THE PROBLEM: Output only the lines below from the one containing "neg := Qopp;" to the one containing "by (unfold fmt_num;", exactly as written, both ends kept.

RECORDS PROVIDED:
# # # # #

Lemma detect_step_inv line seen state d :
  detect_inv line seen state ->
  detect_inv line (seen ++ [d]) (detect_step line state d).
Proof.
  destruct state as [best m]. unfold detect_inv, detect_step, column_count.
  cbn [fst snd].
  intros H; cbn [fst snd] in H.
  destruct H as [(-> & -> & Hzero)|(-> & Hpos & pre & post & -> & Hpre & Hpost)].
  - destruct (Nat.ltb_spec 0 (S (count_char d line))) as [_|?]; [|exfalso; lia].
    destruct (Nat.ltb_spec 1 (S (count_char d line))) as [H1|H1]; cbn [andb fst snd].
    + right. split; [reflexivity|]. split; [lia|].
      exists seen, []. split; [reflexivity|]. split.
      * intros d' Hd'. rewrite (Hzero d' Hd'). lia.
      * intros d' Hd'. inversion Hd'.
    + left. split; [reflexivity|]. split; [reflexivity|].
      intros d' Hd'. apply elem_of_app in Hd' as [Hd'|Hd']; auto.
      apply list_elem_of_singleton in Hd' as ->. lia.
  - destruct (Nat.ltb_spec (S (count_char best line)) (S (count_char d line)))
      as [H1|H1]; cbn [andb fst snd].
    + destruct (Nat.ltb_spec 1 (S (count_char d line))) as [_|?]; [|exfalso; lia].
      cbn [andb fst snd].
      right. split; [reflexivity|]. split; [lia|].
      exists (pre ++ best :: post), []. split; [reflexivity|]. split.
      * intros d' Hd'. apply elem_of_app in Hd' as [Hd'|Hd'].
        -- specialize (Hpre d' Hd'). lia.
        -- apply elem_of_cons in Hd' as [->|Hd']; [lia|].
           specialize (Hpost d' Hd'). lia.
      * intros d' Hd'. inversion Hd'.
    + right. split; [reflexivity|]. split; [exact Hpos|].
      exists pre, (post ++ [d]). split; [now rewrite <- app_assoc|]. split; auto.
      intros d' Hd'. apply elem_of_app in Hd' as [Hd'|Hd']; auto.
      apply list_elem_of_singleton in Hd' as ->. lia.
Qed.

Lemma detect_fold_inv line rest seen state :
  detect_inv line seen state ->
  detect_inv line (seen ++ rest) (fold_left (detect_step line) rest state).
Proof.
  revert seen state. induction rest as [|d rest IH]; intros seen state H; simpl.
  - now rewrite app_nil_r.
  - replace (seen ++ d :: rest) with ((seen ++ [d]) ++ rest)
      by now rewrite <- app_assoc.
    apply IH. now apply detect_step_inv.
Qed.

(** X6. The delimiter chosen has the most occurrences in the first line, and
    among equals it is the first of comma, semicolon, tab, bar; an
    unreadable file gives a comma. *)
Theorem detect_delimiter_most_frequent (line : string) :
  let d := detect_delimiter (Some line) in
  (exists pre post,
      delimiters = pre ++ d :: post
      /\ (forall d', d' ∈ pre -> (count_char d' line < count_char d line)%nat)
      /\ (forall d', d' ∈ post -> (count_char d' line <= count_char d line)%nat))
  /\ detect_delimiter None = ","%char.
Proof.
  cbv zeta. split; [|reflexivity]. unfold detect_delimiter.
  assert (H0 : detect_inv line [] (","%char, 0%nat)).
  { left. repeat split. intros d Hd. inversion Hd. }
  pose proof (detect_fold_inv line delimiters [] _ H0) as H. rewrite app_nil_l in H.
  destruct H as [(_ & -> & Hzero)|(_ & _ & pre & post & Hsplit & Hpre & Hpost)].
  - exists [], [";"%char; tab; "|"%char]. split; [reflexivity|]. split.
    + intros d' Hd'. inversion Hd'.
    + intros d' Hd'. rewrite (Hzero d'); [lia|]. now apply list_elem_of_further.
  - exists pre, post. auto.
Qed.


(** X7. [validate_file] accepts exactly the existing files with a supported
    suffix, compared without regard to case, of at most 100 MiB; and a
    missing file is reported before anything else. *)
Theorem validate_file_accepts (f : file_info) :
  (validate_file f = inr true
   <-> file_exists f = true
       /\ In (Str.lower (suffix f)) [".csv"; ".xlsx"; ".xls"]
       /\ (st_size f <= 104857600)%Z)
  /\ validate_file f <> inr false
  /\ (file_exists f = false -> validate_file f = inl FileNotFoundError).
Proof.
  unfold validate_file, MAX_FILE_SIZE_MB, SUPPORTED_FORMATS, in_list.
  destruct (file_exists f); cbn [negb].
  2:{ split; [|split]; [split; [discriminate|intros [H _]; discriminate]
                        |discriminate|reflexivity]. }
  destruct (existsb _ _) eqn:E; cbn [negb].
  - apply existsb_exists in E as (x & Hx & Heq). apply String.eqb_eq in Heq.
    subst x. change (100 * (1024 * 1024))%Z with 104857600%Z.
    destruct (Z.ltb_spec 104857600 (st_size f)).
    + split; [|split]; [split; [discriminate|intros (_ & _ & H'); lia]
                        |discriminate|discriminate].
    + split; [|split]; [split; auto|discriminate|discriminate].
  - split; [|split]; [split; [discriminate|]|discriminate|discriminate].
    intros (_ & Hin & _). exfalso.
    assert (existsb (String.eqb (Str.lower (suffix f))) [".csv"; ".xlsx"; ".xls"] = true).
    { apply existsb_exists. exists (Str.lower (suffix f)). split; auto.
      apply String.eqb_refl. }
    congruence.
Qed.

(** X8. The final [else: raise ValueError] of [smart_load] is dead code: after
    a successful validation the suffix selects one of the two readers, and
    the outcome is the reader's, post-processed. *)
Theorem smart_load_dispatch
    (read_csv read_excel : file_info -> load_exn + DataFrame) (f : file_info) :
  smart_load read_csv read_excel f
  = match validate_file f with
    | inl e => inl e
    | inr _ =>
        match (if String.eqb (Str.lower (suffix f)) ".csv"
               then read_csv f else read_excel f) with
        | inl e => inl e
        | inr df => inr (_post_process_dataframe df)
        end
    end.
Proof.
  unfold smart_load.
  destruct (validate_file_accepts f) as (Hacc & Hne & _).
  destruct (validate_file f) as [e|b] eqn:Hv; [reflexivity|].
  destruct b; [|congruence].
  destruct (proj1 Hacc eq_refl) as (_ & Hin & _).
  destruct (String.eqb (Str.lower (suffix f)) ".csv") eqn:Ecsv; [reflexivity|].
  assert (Hx : in_list (Str.lower (suffix f)) [".xlsx"; ".xls"] = true).
  { unfold in_list. simpl in Hin. destruct Hin as [H|[H|[H|[]]]]; rewrite <- H in *.
    - discriminate.
    - reflexivity.
    - reflexivity. }
  now rewrite Hx.
Qed.

#[local] Arguments take_list : simpl never.

(** Stripping *)
Lemma lstrip_head s :
  lstrip s = EmptyString \/ exists c r, lstrip s = String c r /\ is_space c = false.
Proof.
  induction s as [|c s IH]; simpl; auto.
  destruct (is_space c) eqn:E; auto. right. eauto.
Qed.

Lemma rstrip_idem s : rstrip (rstrip s) = rstrip s.
Proof.
  induction s as [|c s IH]; simpl; auto.
  destruct (rstrip s) as [|c' r] eqn:E.
  - destruct (is_space c) eqn:Ec; simpl; auto. now rewrite Ec.
  - cbn [rstrip]. cbn [rstrip] in IH. now rewrite IH.
Qed.
(** * Sampling grids, cubic splines and Simpson quadrature of transit

    A shallow embedding of [transit/src/makesample.c]: the grid generator
    ([makesample1], [makesample]), the builders of the wavenumber, impact
    parameter and temperature grids ([makewnsample], [makeipsample],
    [maketempsample]), the tridiagonal solver and the spline engine ([tri],
    [spline3], [splinterp], [splinterp_pt], [spline_init]), the Simpson
    quadrature ([makeh], [geth], [simpson], [simps]) and the binary
    persistence of a sampling ([savesample], [restsample]).

    The C code computes on [double].  The embedding is written once over an
    interface of the arithmetic the code uses ([Scalar]) and is run on two
    instances: exact rationals ([Q]), for the algebra of the formulas, and
    IEEE-754 binary64 (Rocq's primitive floats), which evaluates the code
    the way the machine does, rounding included. *)

From Stdlib Require Import ZArith QArith Qround Qabs Floats List Bool Lia Lqa Field.
Import ListNotations.

Set Implicit Arguments.

Local Open Scope Z_scope.

(** ** The arithmetic of [double] *)

Declare Scope scalar_scope.
Delimit Scope scalar_scope with S.

Class Scalar (F : Type) : Type := {
  of_long : Z -> F;            (* conversion of an int or a long to double *)
  add : F -> F -> F;
  sub : F -> F -> F;
  mul : F -> F -> F;
  div : F -> F -> F;
  neg : F -> F;
  ltb : F -> F -> bool;        (* x < y  *)
  leb : F -> F -> bool;        (* x <= y *)
  eqb : F -> F -> bool;        (* x == y *)
  trunc : F -> option Z        (* integral part, toward zero; None if not finite *)
}.

Infix "+" := add : scalar_scope.
Infix "-" := sub : scalar_scope.
Infix "*" := mul : scalar_scope.
Infix "/" := div : scalar_scope.
Notation "- x" := (neg x) : scalar_scope.
Infix "<?" := ltb : scalar_scope.
Infix "<=?" := leb : scalar_scope.
Infix "=?" := eqb : scalar_scope.
Notation "x >? y" := (ltb y x) (only parsing) : scalar_scope.
Notation "x >=? y" := (leb y x) (only parsing) : scalar_scope.
Notation "x !=? y" := (negb (eqb x y)) (at level 70) : scalar_scope.

(** Exact arithmetic: what the formulas mean over the reals. *)
#[export] Instance Q_scalar : Scalar Q := {
  of_long := inject_Z;
  add := Qplus;
  sub := Qminus;
  mul := Qmult;
  div := Qdiv;
  neg := Qopp;
  ltb := fun x y => negb (Qle_bool y x);
  leb := Qle_bool;
  eqb := Qeq_bool;
  trunc := fun q => Some (Z.quot (Qnum q) (Zpos (Qden q)))
}.

(** binary64, round to nearest even: the arithmetic of the compiled code. *)
Definition float_of_long (z : Z) : float :=
  SF2Prim (binary_normalize prec emax z 0 false).
(** X9: from a remote source whose payload is a dict with a list of feeds,
    each feed carrying a convertible field1 and field2, the fetch returns
    one row per feed, in the order of the feeds. *)
Theorem well_formed_feeds_are_loaded url members feeds hr eda :
  remote url ->
  http_get url = Ok (JObj members) ->
  dict_get "feeds" members = Some (JArr feeds) ->
  Forall2 (carries "field1") feeds hr ->
  Forall2 (carries "field2") feeds eda ->
  fetch_thingspeak_data url = Some {| HR := hr; EDA := eda |}
  /\ List.length hr = List.length feeds
  /\ List.length eda = List.length feeds.
Proof.
  intros Hremote Hget Hfeeds Hhr Heda.
  pose proof (Forall2_length Hhr) as Lhr.
  pose proof (Forall2_length Heda) as Leda.
  unfold fetch_thingspeak_data, fetch_try. unfold remote in Hremote.
  rewrite Hremote, Hget. cbn [bind parse_payload]. rewrite Hfeeds.
  cbn [py_iter bind].
  rewrite (field_values_carried _ _ _ _ Hhr), (field_values_carried _ _ _ _ Heda).
  cbn [bind]. rewrite <- Lhr, <- Leda, Nat.min_id, !firstn_all2 by lia.
  repeat split.
Qed.
(* ===== verification/_CoqProject ===== *)
-Q . S2P
Prelude.v
ListTail.v
Cpio.v
Decompress.v
Parse.v
ParseFree.v
Extract.v
Ls.v
Ueventd.v
UeventdWorker.v
ListHead.v
ListSort.v
UdevString.v
UdevRules.v
CString.v
UdevScanner.v
UdevParser.v
Depinfo.v
PutQueue.v
PutCanon.v
PutDeps.v
PutTables.v
LddPipe.v
DlopenPipe.v
PutMain.v
Workers.v
PutInstall.v
PutCli.v
Scanmod.v
ScanmodRes.v
Environ.v
NfsRpc.v
NfsMount.v
Mounts.v
Halt.v
Wtmp.v
Resume.v
Sysexec.v
Libinitramfs.v
MountsMain.v
UeventdMain.v
(** A decimal numeral converts to its value. *)
Lemma strtoul_fmt_num_app z t : 0 <= z < 2 ^ 64 -> no_digit 10 t -> strtoul 10 (fmt_num 10 z ++ t) = (z, false, t).
Proof.
  intros Hz Ht. assert (Forall (fun c => is_digit_of 10 c = true) (fmt_num 10 z)) as Hd
    by (unfold fmt_num; apply Forall_rev, num_rev_digits; lia).
  pose proof (digits_val_fmt_num 10 z ltac:(lia) Hz) as Hv. pose proof (fmt_num_nonempty 10 z) as Hne.
  destruct (fmt_num 10 z) as [|c s]; [done|]. pose proof Hd as Hall. apply Forall_cons_1 in Hd as [Hc _].
  assert (isxdigit c = true) as Hx.
  { unfold isxdigit, is_digit_of in *. case_match; [|done]. unbool. apply Z.ltb_lt. lia. }
  apply isxdigit_not_special in Hx as (Hsp & _ & Hm & Hp & _).
  unfold strtoul. cbn [skip_while app]. rewrite Hsp.
  assert (strto_sign (c :: s ++ t) = (false, c :: s ++ t)) as ->.
  { unfold strto_sign. destruct c as [[] [] [] [] [] [] [] []]; try reflexivity; done. }
  rewrite strto_base_10, Hc. change (c :: s ++ t) with ((c :: s) ++ t). rewrite scan_digits_app by done.
  fold (digits_val 10 (c :: s)). rewrite Hv.
  unfold ULONG_MAX. by rewrite (proj2 (Z.ltb_ge _ _)) by lia.
Qed.

Lemma strtoul_fmt_num_10 z : 0 <= z < 2 ^ 64 -> strtoul 10 (fmt_num 10 z) = (z, false, []).
Proof. intros Hz. rewrite <- (app_nil_r (fmt_num 10 z)) at 1. by apply strtoul_fmt_num_app. Qed.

# # # # #

FINAL ANSWER:
  neg := Qopp;
  ltb := fun x y => negb (Qle_bool y x);
  leb := Qle_bool;
  eqb := Qeq_bool;
  trunc := fun q => Some (Z.quot (Qnum q) (Zpos (Qden q)))
}.

(** binary64, round to nearest even: the arithmetic of the compiled code. *)
Definition float_of_long (z : Z) : float :=
  SF2Prim (binary_normalize prec emax z 0 false).
(** X9: from a remote source whose payload is a dict with a list of feeds,
    each feed carrying a convertible field1 and field2, the fetch returns
    one row per feed, in the order of the feeds. *)
Theorem well_formed_feeds_are_loaded url members feeds hr eda :
  remote url ->
  http_get url = Ok (JObj members) ->
  dict_get "feeds" members = Some (JArr feeds) ->
  Forall2 (carries "field1") feeds hr ->
  Forall2 (carries "field2") feeds eda ->
  fetch_thingspeak_data url = Some {| HR := hr; EDA := eda |}
  /\ List.length hr = List.length feeds
  /\ List.length eda = List.length feeds.
Proof.
  intros Hremote Hget Hfeeds Hhr Heda.
  pose proof (Forall2_length Hhr) as Lhr.
  pose proof (Forall2_length Heda) as Leda.
  unfold fetch_thingspeak_data, fetch_try. unfold remote in Hremote.
  rewrite Hremote, Hget. cbn [bind parse_payload]. rewrite Hfeeds.
  cbn [py_iter bind].
  rewrite (field_values_carried _ _ _ _ Hhr), (field_values_carried _ _ _ _ Heda).
  cbn [bind]. rewrite <- Lhr, <- Leda, Nat.min_id, !firstn_all2 by lia.
  repeat split.
Qed.
(* ===== verification/_CoqProject ===== *)
-Q . S2P
Prelude.v
ListTail.v
Cpio.v
Decompress.v
Parse.v
ParseFree.v
Extract.v
Ls.v
Ueventd.v
UeventdWorker.v
ListHead.v
ListSort.v
UdevString.v
UdevRules.v
CString.v
UdevScanner.v
UdevParser.v
Depinfo.v
PutQueue.v
PutCanon.v
PutDeps.v
PutTables.v
LddPipe.v
DlopenPipe.v
PutMain.v
Workers.v
PutInstall.v
PutCli.v
Scanmod.v
ScanmodRes.v
Environ.v
NfsRpc.v
NfsMount.v
Mounts.v
Halt.v
Wtmp.v
Resume.v
Sysexec.v
Libinitramfs.v
MountsMain.v
UeventdMain.v
(** A decimal numeral converts to its value. *)
Lemma strtoul_fmt_num_app z t : 0 <= z < 2 ^ 64 -> no_digit 10 t -> strtoul 10 (fmt_num 10 z ++ t) = (z, false, t).
Proof.
  intros Hz Ht. assert (Forall (fun c => is_digit_of 10 c = true) (fmt_num 10 z)) as Hd
    by (unfold fmt_num; apply Forall_rev, num_rev_digits; lia).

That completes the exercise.